Axons terminate in bulb-like structures, the presynaptic terminal. While there are significant variations in their appearance, synapses have several common features: the presynaptic portion contains mitochondria, components of the smooth endoplasmic reticulum and a large number of membrane-bound synaptic vesicles, which are concentrated near the presynaptic terminal membrane. This terminal membrane is coated on the axoplasmic site by electron-dense material that forms the presynaptic density. This region is greatly enriched in proteins that are involved in docking of the synaptic vesicles, fusion of the vesicular membrane with the presynaptic membrane, exocytosis of the vesicular neurotransmitter content, and removal of released neurotransmitter. The presynaptic terminal is separated by an extracellular synaptic cleft (about 20–40 nm wide) from the postsynaptic density of the cell that receives the synaptic input. This density contains very high concentrations of receptors to bind the released neurotransmitter, ion channels, and enzymes to degrade the released neurotransmitter (Fig. 1.4).

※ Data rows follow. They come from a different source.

(* ===== verification/Alike.v ===== *)
(** * Stores that hold the same data

    Two stores are [alike] when they hold the same under every key of a set, whatever
    the versions that go with it, with no deadlines: a master's and its replica's, a
    server's and the one's that has played its record back.  The set is that of the
    keys one is [sure] of; it may be all there are.

    Such stores are told apart by nothing a client can ask of those keys, at whatever
    time it asks: the operations that only look are [Proper] for [alike], and so are
    the commands made of them ([answering], a law of every family of [Families]); and
    they leave alone whatever is not to expire ([keeping]).  What a command that is
    written down does to both is for [Twins]. *)
From S2P Require Import Prelude Text Resp F64 Store StoreStrings StoreLists StoreStreams.
From S2P Require Import StoreSortedSets Command StoreCommands Geo Families Users.
From S2P Require Import Channels Config Replicas Transactions Aof Dispatch Replies.
Open Scope Z_scope.

(** ** Stores alike *)

(** What a store holds, versions apart. *)
Definition data_of (s : State) : gmap Bytes Data := data <$> entries s.

Lemma data_of_at s key : data_of s !! key = data <$> entries s !! key.
Proof. unfold data_of. apply lookup_fmap. Qed.

(** What is under the key, if anything, is not to expire. *)
Definition untimed (es : Entries) (key : Bytes) : Prop :=
  forall e, es !! key = Some e -> expires_at e = None.

(** Stores that hold the same under one key, whatever they hold under others. *)
Definition alike_at (key : Bytes) (s t : State) : Prop :=
  untimed (entries s) key /\ untimed (entries t) key
  /\ data <$> entries s !! key = data <$> entries t !! key.

(** Stores that hold the same under every key one is sure of. *)
Definition alike (sure : Bytes -> bool) (s t : State) : Prop :=
  forall key, sure key = true -> alike_at key s t.

(** One is sure of this key. *)
Class Sure (sure : Bytes -> bool) (key : Bytes) : Prop := is_sure : sure key = true.

(** Nothing tells them apart, and a store with deadlines there is alike to none,
    itself not excepted. *)
#[export] Instance alike_PER sure : RelationClasses.PER (alike sure).
Proof.
  split.
  - intros s t Hst key Hk. destruct (Hst key Hk) as (Us & Ut & E). by split_and!.
  - intros s t u Hst Htu key Hk. destruct (Hst key Hk) as (Us & _ & E), (Htu key Hk) as (_ & Uu & E').
    split_and!; [done|done|by rewrite E].
Qed.

#[export] Instance data_of_alike sure key : Sure sure key -> Proper (alike sure ==> eq) (fun s => data_of s !! key).
Proof. intros Hk s t Hst. rewrite !data_of_at. apply (Hst key Hk). Qed.

Lemma alike_empty sure s t : entries s = ∅ -> entries t = ∅ -> alike sure s t.
Proof. intros Es Et key _. split_and!; [intros e; by rewrite ?Es, ?Et, lookup_empty..|by rewrite Es, Et]. Qed.

Lemma untimed_drop now es key : untimed es key -> drop_if_expired now es key = es.
Proof.
  intros Hu. unfold drop_if_expired. destruct (es !! key) as [e|] eqn:E; [|done].
  unfold has_expired. by rewrite (Hu e E).
Qed.

(** Both stores at the key an operation works on. *)
Ltac both_at key s t Hst :=
  let Ek := fresh "Ek" in
  pose proof (proj2 (proj2 Hst)) as Ek;
  destruct (entries s !! key) as [[d x v]|] eqn:Es, (entries t !! key) as [[d' x' v']|] eqn:Et;
  cbn [fmap option_fmap option_map data] in Ek; simplify_eq;
  [pose proof (proj1 Hst _ Es); pose proof (proj1 (proj2 Hst) _ Et)|].

(** ** Questions leave what is not to expire as it is *)

(** Nothing has gone, by this time, but what was to expire by then; and nothing else has
    changed. *)
Definition lapses (now : Z) (es es' : Entries) : Prop := forall key,
  es' !! key = es !! key \/ es' !! key = None /\ exists e, es !! key = Some e /\ has_expired now e = true.

#[export] Instance lapses_preorder now : PreOrder (lapses now).
Proof.
  split; [by intros es key; left|]. intros es es' es'' H H' key.
  destruct (H key) as [E|[E Hx]], (H' key) as [E'|[E' Hx']].
  - left. congruence.
  - right. split; [done|]. by rewrite <- E.
  - right. split; [congruence|done].
  - by right.
Qed.

(** So what is not to expire is as it was. *)
Definition abides (es es' : Entries) : Prop := forall key, untimed es key -> es' !! key = es !! key.

Lemma lapses_abides now es es' : lapses now es es' -> abides es es'.
Proof.
  intros H key Hu. destruct (H key) as [E|(_ & e & E & Hx)]; [done|].
  unfold has_expired in Hx. by rewrite (Hu e E) in Hx.
Qed.

#[export] Instance abides_preorder : PreOrder abides.
Proof.
  split; [by intros es key|]. intros es es' es'' H H' key Hu. rewrite <- H by done. apply H'.
  intros e. rewrite H by done. apply Hu.
Qed.

Lemma abides_alike key s t s' t' :
  alike_at key s t -> abides (entries s) (entries s') -> abides (entries t) (entries t') -> alike_at key s' t'.
Proof.
  intros (Us & Ut & E) Hs Ht. split_and!; [intros e; rewrite Hs by done; apply Us
    |intros e; rewrite Ht by done; apply Ut|by rewrite Hs, Ht].
Qed.

Lemma drop_lapses now es key : lapses now es (drop_if_expired now es key).
Proof.
  intros k. unfold drop_if_expired. destruct (es !! key) as [e|] eqn:E; [|by left].
  destruct (has_expired now e) eqn:Ex; [|by left].
  destruct (decide (k = key)) as [->|Hne]; [right|left; by apply lookup_delete_ne].
  split; [apply lookup_delete_eq|by exists e].
Qed.

Lemma drop_abides now es key : abides es (drop_if_expired now es key).
Proof. apply (lapses_abides now), drop_lapses. Qed.

Create HintDb lapses.
#[export] Hint Resolve drop_lapses : lapses.
#[export] Hint Extern 1 (lapses _ ?es ?es) => reflexivity : lapses.

Lemma ask_lapses {A} (none : A) question now key s : lapses now (entries s) (entries (ask none question now key s).1).
Proof. unfold ask, set_at. cbn. auto with lapses. Qed.

Lemma get_lapses now key s : lapses now (entries s) (entries (get now key s).1).
Proof. unfold get. cbn. auto with lapses. Qed.

Lemma kind_lapses now key s : lapses now (entries s) (entries (kind now key s).1).
Proof. unfold kind. cbn. auto with lapses. Qed.

Lemma keys_lapses now wanted s : lapses now (entries s) (entries (keys now wanted s).1).
Proof.
  intros k. unfold keys. cbn [fst with_entries entries]. destruct (entries s !! k) as [e|] eqn:E.
  - destruct (has_expired now e) eqn:Ex; [right|left].
    + split; [|by exists e]. apply map_lookup_filter_None. right. intros e'. rewrite E. intros [= <-].
      cbn. by rewrite Ex.
    + apply map_lookup_filter_Some. split; [done|]. cbn. by rewrite Ex.
  - left. apply map_lookup_filter_None. by left.
Qed.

Synapses can be classified by the site of a neuron that is contacted for innervation:
• axo-somatic synapses are formed on the perikaryon of a neuron;
• axo-dendritic synapses describe an axon terminating on a dendrite;
• axo-spinous synapses are restricted to axon terminals on dendritic spines;
• axo-axonic synapses occur between two axons.
Chemical synapses transmit signals very rapidly to the adjacent postsynaptic site with a synaptic delay of about 0.3–5 ms. However, a second family of synapses exists that uses electrical current to transmit information. These are the electrical synapses or gap junctions; they can transmit a signal almost instantaneously without any delay by passing current directly from one cell to the adjacent cell and, in contrast to chemical synapse, they can act in a bidirectional fashion. Electrical synapses are formed by connexin integral membrane proteins, six monomers of which assemble into a hemi-channel that is called connexon.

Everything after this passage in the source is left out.